In With Opened Mouths: The Podcast, Qanita Lilla, Associate Curator, Arts of Africa sits down with artists, musicians, curators and spoken word poets to discuss the expression of their practice. How did they find their artistic voice? Which life events shaped them and who are their inspirations?

Reflecting Agnes’s new curatorial approach of working along a continuum of exhibitions and programs, the podcast is mobilizing a range of guests including artist Oluseye, rapper Jameel3DN, spoken word poet Britta B, Métis artists and curators Jessie Ray Short and Amy Malbeuf, curator Jason Cyrus and writer Ezi Odozor, and Agnes’s Associate Curator, Indigenous Care and Relations Sebastian De Line and Collections Manager Jennifer Nicoll.
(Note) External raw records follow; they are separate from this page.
(** ** ProbeSchedule *)

Definition max_in_flight : Z := 4.
(** One millisecond in ticks of the steady clock. *)
Definition ticks_per_ms : Z := 1000000.

Record ProbeSlot := mkProbeSlot {
  interval : Z;      (* milliseconds *)
  due : Z;           (* ticks *)
  in_flight : bool }.

Record ProbeSchedule := mkSchedule {
  slots_ : list ProbeSlot;
  cursor_ : nat;
  active_ : Z;
  sched_stopped_ : bool }.

Fixpoint make_slots (intervals : list Z) (now : Z) : result (list ProbeSlot) :=
  match intervals with
  | [] => Ok []
  | i :: rest =>
      if (i <? 100) || (60000 <? i)
      then Throw (invalid_argument "probe interval must be positive")
      else slots ← make_slots rest now; Ok (mkProbeSlot i now false :: slots)
  end.

Definition make_ProbeSchedule (intervals : list Z) (now : Z) : result ProbeSchedule :=
  slots ← make_slots intervals now; Ok (mkSchedule slots 0 0 false).

(** [now + interval], saturating at [time_point::max()]. *)
Definition next_due_time (now interval : Z) : Z :=
  if s64_max - interval * ticks_per_ms <? now then s64_max else now + interval * ticks_per_ms.

(** The body of the loop for [visited] further slots, from the current cursor. *)
Fixpoint take_due_loop (fuel : nat) (s : ProbeSchedule) (now : Z) : option nat * ProbeSchedule :=
  match fuel with
  | O => (None, s)
  | S fuel =>
      let index := cursor_ s in
      let cursor := if (cursor_ s + 1 =? length (slots_ s))%nat then 0%nat else (cursor_ s + 1)%nat in
      match slots_ s !! index with
      | None => (None, s)   (* the cursor is always a valid index: see [schedule_ok] *)
      | Some slot =>
          if negb (in_flight slot) && (due slot <=? now) then
            (Some index,
             mkSchedule (<[index := mkProbeSlot (interval slot)
                                      (next_due_time now (interval slot)) true]> (slots_ s))
               cursor (u64 (active_ s + 1)) (sched_stopped_ s))
          else
            take_due_loop fuel (mkSchedule (slots_ s) cursor (active_ s) (sched_stopped_ s)) now
      end
  end.

Definition take_due (s : ProbeSchedule) (now : Z) : option nat * ProbeSchedule :=
  if sched_stopped_ s || (active_ s =? max_in_flight) then (None, s)
  else take_due_loop (length (slots_ s)) s now.

Definition complete (s : ProbeSchedule) (slot : nat) : result ProbeSchedule :=
  entry ← vec_at (slots_ s) slot;
  if in_flight entry
  then Ok (mkSchedule (<[slot := mkProbeSlot (interval entry) (due entry) false]> (slots_ s))
             (cursor_ s) (u64 (active_ s - 1)) (sched_stopped_ s))
  else Ok s.

Definition earlier_due (next : option Z) (slot : ProbeSlot) : option Z :=
  if negb (in_flight slot) && (match next with None => true | Some d => due slot <? d end)
  then Some (due slot) else next.

Definition next_due (s : ProbeSchedule) : option Z :=
  if sched_stopped_ s || (active_ s =? max_in_flight) then None
  else foldl earlier_due None (slots_ s).

Definition active (s : ProbeSchedule) : Z := active_ s.

Definition schedule_stop (s : ProbeSchedule) : ProbeSchedule :=
  mkSchedule ((fun slot => mkProbeSlot (interval slot) (due slot) false) <$> slots_ s)
    (cursor_ s) 0 true.

(** ** Health: the declarative specification

    A history lists probe outcomes, the most recent first. *)

Definition run_slot (settings : HealthCheckConfig) (history : list bool) : HealthSlot :=
  foldr (fun success slot => (record_slot settings slot success).2) fresh_slot history.

(** [n] consecutive outcomes [b] somewhere in the history. *)
Definition has_run (b : bool) (n : nat) (history : list bool) : Prop :=
  exists newer older, history = newer ++ replicate n b ++ older.

(** Length of the streak of [b] at the recent end. *)
Fixpoint streak (b : bool) (history : list bool) : nat :=
  match history with
  | x :: rest => if Bool.eqb x b then S (streak b rest) else 0
  | [] => 0
  end.
(* ===== verification/UpstreamPool.v ===== *)
(** * The upstream connection pool (src/upstream_pool.hpp, src/upstream_pool.cpp)

    An [UpstreamConnection] is held by exactly one [unique_ptr] at a time: an idle slot
    of the pool, or the exchange that leased it.  The operations are those of the
    source; each returns, beside the new pool, the connections it destroyed (their
    destructor closes the socket).  What the operating system would answer about a
    socket is an argument: [sockets] gives the observable state of a connection's
    socket at the time of the call, and [arm_fails] whether the cleanup timer throws
    when armed.  Times are steady-clock ticks. *)

From S2P Require Import Prelude ConfigTypes Errors.

Local Open Scope Z_scope.

(** ** UpstreamConnection *)

Record UpstreamConnection := mkConnection {
  conn_id : nat;                (* the object's identity *)
  backend_ : UpstreamConfig;
  context_ : TlsHandle;
  has_tls : bool }.             (* [tls_ != nullptr] *)

#[export] Instance UpstreamConnection_eq_dec : EqDecision UpstreamConnection.
Proof. solve_decision. Defined.

(** The constructor: HTTPS without a validated trust context is refused. *)
Definition make_UpstreamConnection (id : nat) (backend : UpstreamConfig) (context : TlsHandle)
    : result UpstreamConnection :=
  if bool_decide (scheme backend = https) then
    match context with
    | None => Throw (invalid_argument "HTTPS connection requires validated trust")
    | Some _ => Ok (mkConnection id backend context true)
    end
  else Ok (mkConnection id backend context false).

(** What the socket layer answers: [socket.is_open()], [SSL_has_pending(...) != 0], and
    [socket.available(error)] with its error. *)
Record SocketState := mkSocket {
  is_open : bool;
  ssl_pending : bool;
  available_error : error_code;
  available_bytes : Z }.

Definition Sockets : Type := UpstreamConnection -> SocketState.

Definition matches (c : UpstreamConnection) (backend : UpstreamConfig) (context : TlsHandle) : bool :=
  text_eqb (host (backend_ c)) (host backend) && (port (backend_ c) =? port backend) &&
  bool_decide (scheme (backend_ c) = scheme backend) && bool_decide (context_ c = context).

Definition clean (sockets : Sockets) (c : UpstreamConnection) : bool :=
  let socket := sockets c in
  if negb (is_open socket) || (has_tls c && ssl_pending socket) then false
  else negb (failed (available_error socket)) && (available_bytes socket =? 0).

(** [close()]: the diagnostics written, given the results of cancel, shutdown and
    close; the descriptor is closed whatever they answer. *)
Definition close (socket : SocketState) (cancelled shutdown closed : error_code)
    : list (string * error_code) * SocketState :=
  if negb (is_open socket) then ([], socket)
  else
    ((if failed cancelled && negb (error_is cancelled not_connected)
      then [("http_upstream_pool_cancel_failed"%string, cancelled)] else []) ++
     (if failed shutdown && negb (error_is shutdown not_connected)
      then [("http_upstream_pool_shutdown_failed"%string, shutdown)] else []) ++
     (if failed closed then [("http_upstream_pool_close_failed"%string, closed)] else []),
     mkSocket false (ssl_pending socket) (available_error socket) (available_bytes socket)).

(** ** UpstreamPool *)

Definition max_idle : nat := 32.
Definition idle_timeout : Z := 30000000000.

Record Idle := mkIdle {
  connection : UpstreamConnection;
  deadline : Z }.

Record UpstreamPool := mkPool {
  idle_ : list (option Idle);
  timer_pending_ : bool;
  pool_stopped_ : bool;
  cleanup_expiry_ : Z }.        (* the time [cleanup_] was last armed for *)

Definition make_UpstreamPool : UpstreamPool := mkPool (replicate max_idle None) false false 0.

Fixpoint expire_loop (now : Z) (entries : list (option Idle))
    : list UpstreamConnection * list (option Idle) :=
  match entries with
  | [] => ([], [])
  | None :: rest => let '(dead, rest') := expire_loop now rest in (dead, None :: rest')
  | Some slot :: rest =>
      let '(dead, rest') := expire_loop now rest in
      if deadline slot <=? now then (connection slot :: dead, None :: rest')
      else (dead, Some slot :: rest')
  end.

Definition expire (p : UpstreamPool) (now : Z) : list UpstreamConnection * UpstreamPool :=
  let '(dead, entries) := expire_loop now (idle_ p) in
  (dead, mkPool entries (timer_pending_ p) (pool_stopped_ p) (cleanup_expiry_ p)).

Fixpoint take_loop (sockets : Sockets) (backend : UpstreamConfig) (context : TlsHandle)
    (entries : list (option Idle))
    : option UpstreamConnection * list UpstreamConnection * list (option Idle) :=
  match entries with
  | [] => (None, [], [])
  | None :: rest =>
      let '(lease, dead, rest') := take_loop sockets backend context rest in
      (lease, dead, None :: rest')
  | Some slot :: rest =>
      if matches (connection slot) backend context then
        if negb (clean sockets (connection slot)) then
          let '(lease, dead, rest') := take_loop sockets backend context rest in
          (lease, connection slot :: dead, None :: rest')
        else (Some (connection slot), [], None :: rest)
      else
        let '(lease, dead, rest') := take_loop sockets backend context rest in
        (lease, dead, Some slot :: rest')
  end.

Definition take (sockets : Sockets) (p : UpstreamPool) (backend : UpstreamConfig)
    (context : TlsHandle) (now : Z)
    : option UpstreamConnection * list UpstreamConnection * UpstreamPool :=
  if pool_stopped_ p then (None, [], p)
  else
    let '(dead1, p) := expire p now in
    let '(lease, dead2, entries) := take_loop sockets backend context (idle_ p) in
    (lease, dead1 ++ dead2,
     mkPool entries (timer_pending_ p) (pool_stopped_ p) (cleanup_expiry_ p)).

(** The idle entries' connections, in slot order. *)
Fixpoint idle_connections (entries : list (option Idle)) : list UpstreamConnection :=
  match entries with
  | [] => []
  | Some slot :: rest => connection slot :: idle_connections rest
  | None :: rest => idle_connections rest
  end.

Definition pool_stop (p : UpstreamPool) : list UpstreamConnection * UpstreamPool :=
  if pool_stopped_ p then ([], p)
  else (idle_connections (idle_ p),
        mkPool ((fun _ => None) <$> idle_ p) (timer_pending_ p) true (cleanup_expiry_ p)).

Definition earliest (next : option Z) (entry : option Idle) : option Z :=
  match entry with
  | None => next
  | Some slot =>
      match next with
      | None => Some (deadline slot)
      | Some d => if deadline slot <? d then Some (deadline slot) else next
      end
  end.

(** [None] when arming the timer throws. *)
Definition arm_cleanup (arm_fails : bool) (p : UpstreamPool) : option UpstreamPool :=
  if pool_stopped_ p || timer_pending_ p then Some p
  else match foldl earliest None (idle_ p) with
       | None => Some p
       | Some d => if arm_fails then None
                   else Some (mkPool (idle_ p) true (pool_stopped_ p) d)
       end.

(** The handler of [catch (...)]: an unarmed pool is stopped. *)
Definition arm_or_stop (arm_fails : bool) (p : UpstreamPool)
    : list UpstreamConnection * UpstreamPool :=
  match arm_cleanup arm_fails p with
  | Some p' => ([], p')
  | None => pool_stop p
  end.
The first three episodes are currently streaming with four more rolling out in the coming months.

The podcast series features original music by Jameel3DN, produced by Elroy “EC3” Cox III and commissioned by Agnes Etherington Art Centre, 2021.

With Opened Mouths: The Podcast is available at Digital AGNES, CFRC’s website, and on popular podcasting platforms like Apple, Google and Spotify. Be sure to subscribe now to stay up to date.

With Opened Mouths, the exhibition, is on view 6 August 2021–30 January 2022.

Produced in partnership with CFRC 101.9 FM. This Podcast series is supported by the Justin and Elisabeth Lang Fund and the Ontario Arts Council, an agency of the Government of Ontario.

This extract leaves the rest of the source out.